◆ TO DO ◆
Starting at the line that contains "ActionCancelled (a : ScheduledAction A)", transcribe every remaining line of the entries exactly, including the last one.

Saved entries:
(* ===== verification/Scheduler.v ===== *)
(** The frame scheduler, [crates/media/fm-scheduler/src/scheduler.rs] and
    [telemetry.rs]: one tick per frame of an exact rational timeline, each
    taking the actions that are due and activating the plan that is due.

    [FrameScheduler] maps to the record of the same name; its parts are those of
    [Plans], [Actions] and [Queues].  [call] and [call_step] are the public
    methods a client can interleave. *)
From S2P Require Import Prelude Types BTree Actions Queues Plans.

(** ** Telemetry *)

Record SchedulerTelemetry := mk_telemetry {
  late_frames : Z;
  dropped_frames : Z;
  realized_frames : Z
}.
Definition record_late (t : SchedulerTelemetry) : SchedulerTelemetry :=
  mk_telemetry (saturating U64 (late_frames t + 1)) (dropped_frames t) (realized_frames t).
Definition record_dropped (t : SchedulerTelemetry) : SchedulerTelemetry :=
  mk_telemetry (late_frames t) (saturating U64 (dropped_frames t + 1)) (realized_frames t).
Definition record_realized (t : SchedulerTelemetry) : SchedulerTelemetry :=
  mk_telemetry (late_frames t) (dropped_frames t) (saturating U64 (realized_frames t + 1)).

(** ** Scheduler *)

Inductive TickError :=
  | TooEarly (now_ns deadline_ns : Z)
  | Pacing (e : PacingError)
  | Plan (e : PlanError).

Section scheduler.
Context {I : Type} `{Countable I} {F A P : Type}.

Record FrameTick := mk_tick {
  deadline : FrameDeadline;
  late : bool;
  tick_actions : list (ScheduledAction A);
  plan_generation : Z;
  plan : P;
  activation : option PlanActivation
}.

Record FrameScheduler := mk_scheduler {
  pacer : FramePacer;
  inputs : gmap I (BoundedQueue F);
  actions : ActionQueue A;
  plans : PlanManager P;
  telemetry : SchedulerTelemetry
}.

Definition set_pacer (x : FramePacer) (s : FrameScheduler) : FrameScheduler :=
  mk_scheduler x (inputs s) (actions s) (plans s) (telemetry s).
Definition set_inputs (x : gmap I (BoundedQueue F)) (s : FrameScheduler) : FrameScheduler :=
  mk_scheduler (pacer s) x (actions s) (plans s) (telemetry s).
Definition set_actions (x : ActionQueue A) (s : FrameScheduler) : FrameScheduler :=
  mk_scheduler (pacer s) (inputs s) x (plans s) (telemetry s).
Definition set_plans (x : PlanManager P) (s : FrameScheduler) : FrameScheduler :=
  mk_scheduler (pacer s) (inputs s) (actions s) x (telemetry s).
Definition set_telemetry (x : SchedulerTelemetry) (s : FrameScheduler) : FrameScheduler :=
  mk_scheduler (pacer s) (inputs s) (actions s) (plans s) x.

Definition scheduler_new (frame_rate : FrameRate) (origin_ns generation : Z) (plan : P) :
    FrameScheduler :=
  mk_scheduler (pacer_new frame_rate origin_ns) ∅ queue_default
    (plans_new generation plan) (mk_telemetry 0 0 0).

Definition scheduler_restore (frame_rate : FrameRate) (origin_ns next_frame generation : Z)
    (plan : P) : outcome PacingError FrameScheduler :=
  match pacer_restore frame_rate origin_ns next_frame with
  | Ret pacer =>
      Ret (mk_scheduler pacer ∅ queue_default
             (plans_restore generation plan (checked U64 (next_frame - 1)))
             (mk_telemetry 0 0 0))
  | Throw e => Throw e
  | Panic => Panic
  end.

Definition schedule_action (target_frame : Z) (action : A) :
    stm FrameScheduler ActionError Z :=
  st_zoom actions set_actions (schedule target_frame action).
Definition cancel_action (id : Z) (s : FrameScheduler) :
    FrameScheduler * option (ScheduledAction A) :=
  let '(q, r) := cancel id (actions s) in (set_actions q s, r).
Definition supersede_action (superseded target_frame : Z) (action : A) :
    stm FrameScheduler ActionError (Z * ScheduledAction A) :=
  st_zoom actions set_actions (supersede superseded target_frame action).
Definition schedule_plan (generation target_frame : Z) (plan : P) :
    stm FrameScheduler PlanError (option (PendingPlan P)) :=
  st_zoom plans set_plans (plans_schedule generation target_frame plan).
Definition cancel_pending_plan (s : FrameScheduler) :
    FrameScheduler * option (PendingPlan P) :=
  let '(m, r) := cancel_pending (plans s) in (set_plans m s, r).
Definition register_input (input : I) (capacity : nat) (policy : QueuePolicy) :
    stm FrameScheduler QueueConfigError unit :=
  st_zoom inputs set_inputs (register input capacity policy).
Definition push_frame (input : I) (frame : F) :
    stm FrameScheduler (InputQueueError F) (QueuePush F) :=
  outcome ← st_zoom inputs set_inputs (inputs_push input frame);
  _ ← if dropped outcome
      then st_modify (λ s, set_telemetry (record_dropped (telemetry s)) s)
      else mret tt;
  mret outcome.
Definition pop_frame (input : I) (s : FrameScheduler) : FrameScheduler * option F :=
  let '(q, r) := inputs_pop input (inputs s) in (set_inputs q s, r).

Definition tick (now_ns : Z) : stm FrameScheduler TickError FrameTick :=
  deadline ← st_zoom pacer set_pacer (st_map_err Pacing next_deadline);
  _ ← st_require (¬ now_ns < at_ns deadline) (TooEarly now_ns (at_ns deadline));
  deadline ← st_zoom pacer set_pacer (st_map_err Pacing advance);
  activation ← st_zoom plans set_plans
    (st_map_err Plan (advance_boundary (frame deadline)));
  self ← st_get;
  let '(queue, due) := drain_due (frame deadline) (actions self) in
  _ ← st_put (set_actions queue self);
  let late := bool_decide (at_ns deadline < now_ns) in
  _ ← if late then st_modify (λ s, set_telemetry (record_late (telemetry s)) s) else mret tt;
  _ ← st_modify (λ s, set_telemetry (record_realized (telemetry s)) s);
  self ← st_get;
  mret (mk_tick deadline late due (generation (plans self)) (current (plans self)) activation).

(** ** The invariant *)

Record scheduler_wf (s : FrameScheduler) : Prop := {
  sw_pacer : pacer_wf (pacer s);
  sw_inputs : inputs_wf (inputs s);
  sw_actions : queue_wf (actions s);
  sw_plans : plans_wf (next_frame (pacer s)) (plans s);
  sw_late : in_ty U64 (late_frames (telemetry s));
  sw_dropped : in_ty U64 (dropped_frames (telemetry s));
  sw_realized : in_ty U64 (realized_frames (telemetry s))
}.

(** ** Calls *)

Inductive call :=
  | ScheduleAction (target_frame : Z) (action : A)
  | CancelAction (id : Z)
  | SupersedeAction (superseded target_frame : Z) (action : A)
  | SchedulePlan (generation target_frame : Z) (plan : P)
  | CancelPendingPlan
  | RegisterInput (input : I) (capacity : nat) (policy : QueuePolicy)
  | PushFrame (input : I) (frame : F)
  | PopFrame (input : I)
  | Tick (now_ns : Z).

(** What the answer of a call says about actions and frames. *)
Inductive answer :=
  | ActionScheduled (a : ScheduledAction A)
  | ActionCancelled (a : ScheduledAction A)
  | ActionSuperseded (old new : ScheduledAction A)
  | Ticked (t : FrameTick)
  | TickFailed (e : TickError)
  | Other
  | Panicked.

◆ EXERCISE RESULT ◆
  | ActionCancelled (a : ScheduledAction A)
  | ActionSuperseded (old new : ScheduledAction A)
  | Ticked (t : FrameTick)
  | TickFailed (e : TickError)
  | Other
  | Panicked.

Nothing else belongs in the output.